TASK DETAILS |
When you reach the line in the data below that contains "patterns; on a", please start repeating lines exactly, and stop after the line that contains "st.1, incr st.2).", repeating nothing else.

TASK DATA |
(** [LoadAll] reads every [.txt] file of the directory and compiles the
    patterns; on a directory that cannot be listed the manager is left
    as it was. *)
Definition LoadAll (o : RangeOrder) (d : Dir) (b : BlocklistManager)
    : BlocklistManager * option error :=
  match ReadDir d with
  | None => (b, Some ErrIO)
  | Some ents =>
      let ls := foldl loadEntry ∅ ents in
      (withLists b ls (compileLists o ls), None)
  end.

(** *** Editing a list *)

(** The counters are [int]s of 64 bits, as on the 64-bit targets; on a
    32-bit target they differ from these after 2^31 steps.  (The arithmetic
    of [ListDomains], whose operands come from a request, is modelled for
    both widths.) *)
Definition wrap64 (z : Z) : Z := ((z + 2 ^ 63) mod 2 ^ 64 - 2 ^ 63)%Z.
Definition incr (z : Z) : Z := wrap64 (z + 1).

(** One step of the loops that fill [set]: the normalized line is added
    when it is new, and counted. *)
Definition addNormalized (st : gset string * Z) (l : string)
    : gset string * Z :=
  let s := normalizePattern l in
  if String.eqb s "" then st
  else if bool_decide (s ∈ st.1) then st
  else ({[s]} ∪ st.1, incr st.2).

(** The loop over the lines of the existing file, which does not
    count. *)
Definition addExisting (set : gset string) (l : string) : gset string :=
  let s := normalizePattern l in
  if String.eqb s "" then set else {[s]} ∪ set.

(** [filepath.Join(b.dir, listName+".txt")] for a list name that is a file
    name: the entry of that name in the directory.  (For a name with a
    path separator the joined path is cleaned and names another entry, or
    a file outside the directory; the statements about list files are made
    for file names.) *)
Definition listPath (listName : string) : string := listName +:+ ".txt".

(** A loop that writes one line for each element of [ks] and returns at
    the first write that fails. *)
Fixpoint writeAll (d : Dir) (path : string) (ks : list string) : Dir * bool :=
  match ks with
  | [] => (d, true)
  | k :: ks' =>
      let '(d', ok) := WriteString d path (k +:+ String lf EmptyString) in
      if ok then writeAll d' path ks' else (d', false)
  end.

WRITTEN RESPONSE |
    patterns; on a directory that cannot be listed the manager is left
    as it was. *)
Definition LoadAll (o : RangeOrder) (d : Dir) (b : BlocklistManager)
    : BlocklistManager * option error :=
  match ReadDir d with
  | None => (b, Some ErrIO)
  | Some ents =>
      let ls := foldl loadEntry ∅ ents in
      (withLists b ls (compileLists o ls), None)
  end.

(** *** Editing a list *)

(** The counters are [int]s of 64 bits, as on the 64-bit targets; on a
    32-bit target they differ from these after 2^31 steps.  (The arithmetic
    of [ListDomains], whose operands come from a request, is modelled for
    both widths.) *)
Definition wrap64 (z : Z) : Z := ((z + 2 ^ 63) mod 2 ^ 64 - 2 ^ 63)%Z.
Definition incr (z : Z) : Z := wrap64 (z + 1).

(** One step of the loops that fill [set]: the normalized line is added
    when it is new, and counted. *)
Definition addNormalized (st : gset string * Z) (l : string)
    : gset string * Z :=
  let s := normalizePattern l in
  if String.eqb s "" then st
  else if bool_decide (s ∈ st.1) then st
  else ({[s]} ∪ st.1, incr st.2).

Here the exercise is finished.